- _Stored data_
__________

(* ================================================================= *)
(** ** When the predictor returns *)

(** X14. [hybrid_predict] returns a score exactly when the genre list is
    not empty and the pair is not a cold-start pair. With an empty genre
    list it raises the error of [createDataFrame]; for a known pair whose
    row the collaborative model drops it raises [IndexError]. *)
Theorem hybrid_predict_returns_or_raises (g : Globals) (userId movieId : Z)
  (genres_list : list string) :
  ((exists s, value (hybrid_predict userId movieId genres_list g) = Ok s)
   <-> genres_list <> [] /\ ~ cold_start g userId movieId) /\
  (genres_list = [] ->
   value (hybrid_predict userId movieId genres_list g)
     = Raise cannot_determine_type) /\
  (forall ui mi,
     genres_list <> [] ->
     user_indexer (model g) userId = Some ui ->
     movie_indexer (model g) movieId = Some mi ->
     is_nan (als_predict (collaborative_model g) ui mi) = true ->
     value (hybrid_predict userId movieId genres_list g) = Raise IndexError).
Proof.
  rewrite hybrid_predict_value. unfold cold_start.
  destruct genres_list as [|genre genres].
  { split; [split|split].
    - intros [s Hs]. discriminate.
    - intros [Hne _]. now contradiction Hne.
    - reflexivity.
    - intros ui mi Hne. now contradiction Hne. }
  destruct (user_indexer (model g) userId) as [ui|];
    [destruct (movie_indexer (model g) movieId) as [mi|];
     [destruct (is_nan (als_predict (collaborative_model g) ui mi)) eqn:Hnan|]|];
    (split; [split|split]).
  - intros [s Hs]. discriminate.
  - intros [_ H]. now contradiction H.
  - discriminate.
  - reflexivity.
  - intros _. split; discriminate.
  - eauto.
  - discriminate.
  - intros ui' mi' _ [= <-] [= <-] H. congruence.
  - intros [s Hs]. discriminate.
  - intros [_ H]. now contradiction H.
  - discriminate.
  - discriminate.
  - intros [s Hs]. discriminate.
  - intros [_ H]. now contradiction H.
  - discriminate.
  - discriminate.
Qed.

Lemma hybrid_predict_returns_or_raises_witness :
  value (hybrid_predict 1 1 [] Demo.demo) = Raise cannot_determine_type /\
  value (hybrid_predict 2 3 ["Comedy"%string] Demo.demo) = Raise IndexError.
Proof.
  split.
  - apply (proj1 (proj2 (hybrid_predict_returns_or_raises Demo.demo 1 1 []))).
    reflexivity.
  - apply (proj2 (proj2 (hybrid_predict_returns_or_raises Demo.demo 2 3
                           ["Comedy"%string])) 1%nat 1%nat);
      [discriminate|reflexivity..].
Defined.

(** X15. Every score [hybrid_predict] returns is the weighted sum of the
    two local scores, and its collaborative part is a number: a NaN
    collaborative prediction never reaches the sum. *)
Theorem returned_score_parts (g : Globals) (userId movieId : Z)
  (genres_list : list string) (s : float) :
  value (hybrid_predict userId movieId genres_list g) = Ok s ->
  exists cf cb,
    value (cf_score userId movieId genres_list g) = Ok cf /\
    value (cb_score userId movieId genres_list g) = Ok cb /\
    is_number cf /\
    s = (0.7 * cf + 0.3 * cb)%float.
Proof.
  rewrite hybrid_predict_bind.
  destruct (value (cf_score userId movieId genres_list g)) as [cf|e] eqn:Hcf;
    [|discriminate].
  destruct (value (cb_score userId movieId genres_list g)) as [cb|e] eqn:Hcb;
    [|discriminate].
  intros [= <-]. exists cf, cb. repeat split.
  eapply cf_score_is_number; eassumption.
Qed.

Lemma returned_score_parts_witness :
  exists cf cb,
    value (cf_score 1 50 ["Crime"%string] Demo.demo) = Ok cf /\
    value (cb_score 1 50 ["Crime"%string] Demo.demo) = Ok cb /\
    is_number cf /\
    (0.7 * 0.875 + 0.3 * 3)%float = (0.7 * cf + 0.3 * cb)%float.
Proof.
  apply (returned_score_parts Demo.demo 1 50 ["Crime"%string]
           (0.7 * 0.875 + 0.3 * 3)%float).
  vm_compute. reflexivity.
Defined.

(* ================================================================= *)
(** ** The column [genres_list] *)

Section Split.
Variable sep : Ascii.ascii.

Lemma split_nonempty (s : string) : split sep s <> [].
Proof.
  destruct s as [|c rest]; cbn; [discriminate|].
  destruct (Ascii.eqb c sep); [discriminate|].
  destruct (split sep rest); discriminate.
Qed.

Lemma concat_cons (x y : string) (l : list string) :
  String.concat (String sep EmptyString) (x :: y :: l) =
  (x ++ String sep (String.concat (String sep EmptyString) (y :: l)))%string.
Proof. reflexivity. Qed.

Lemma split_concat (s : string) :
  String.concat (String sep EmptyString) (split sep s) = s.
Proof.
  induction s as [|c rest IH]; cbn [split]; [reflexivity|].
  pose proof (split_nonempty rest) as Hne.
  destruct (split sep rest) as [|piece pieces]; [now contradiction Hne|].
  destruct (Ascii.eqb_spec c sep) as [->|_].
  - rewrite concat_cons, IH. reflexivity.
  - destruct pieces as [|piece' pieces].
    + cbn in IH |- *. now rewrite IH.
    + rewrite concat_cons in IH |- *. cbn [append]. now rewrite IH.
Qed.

__________

- _Exercise prompt_
Please copy, exactly and with nothing else, the lines above beginning at the line that has "is_nan (als_predict (collaborative_model g) ui mi) = true" and ending with the line that has "value (cf_score userId movieId genres_list g) = Ok".

- _Solution to the exercise_
     is_nan (als_predict (collaborative_model g) ui mi) = true ->
     value (hybrid_predict userId movieId genres_list g) = Raise IndexError).
Proof.
  rewrite hybrid_predict_value. unfold cold_start.
  destruct genres_list as [|genre genres].
  { split; [split|split].
    - intros [s Hs]. discriminate.
    - intros [Hne _]. now contradiction Hne.
    - reflexivity.
    - intros ui mi Hne. now contradiction Hne. }
  destruct (user_indexer (model g) userId) as [ui|];
    [destruct (movie_indexer (model g) movieId) as [mi|];
     [destruct (is_nan (als_predict (collaborative_model g) ui mi)) eqn:Hnan|]|];
    (split; [split|split]).
  - intros [s Hs]. discriminate.
  - intros [_ H]. now contradiction H.
  - discriminate.
  - reflexivity.
  - intros _. split; discriminate.
  - eauto.
  - discriminate.
  - intros ui' mi' _ [= <-] [= <-] H. congruence.
  - intros [s Hs]. discriminate.
  - intros [_ H]. now contradiction H.
  - discriminate.
  - discriminate.
  - intros [s Hs]. discriminate.
  - intros [_ H]. now contradiction H.
  - discriminate.
  - discriminate.
Qed.

Lemma hybrid_predict_returns_or_raises_witness :
  value (hybrid_predict 1 1 [] Demo.demo) = Raise cannot_determine_type /\
  value (hybrid_predict 2 3 ["Comedy"%string] Demo.demo) = Raise IndexError.
Proof.
  split.
  - apply (proj1 (proj2 (hybrid_predict_returns_or_raises Demo.demo 1 1 []))).
    reflexivity.
  - apply (proj2 (proj2 (hybrid_predict_returns_or_raises Demo.demo 2 3
                           ["Comedy"%string])) 1%nat 1%nat);
      [discriminate|reflexivity..].
Defined.

(** X15. Every score [hybrid_predict] returns is the weighted sum of the
    two local scores, and its collaborative part is a number: a NaN
    collaborative prediction never reaches the sum. *)
Theorem returned_score_parts (g : Globals) (userId movieId : Z)
  (genres_list : list string) (s : float) :
  value (hybrid_predict userId movieId genres_list g) = Ok s ->
  exists cf cb,
    value (cf_score userId movieId genres_list g) = Ok cf /\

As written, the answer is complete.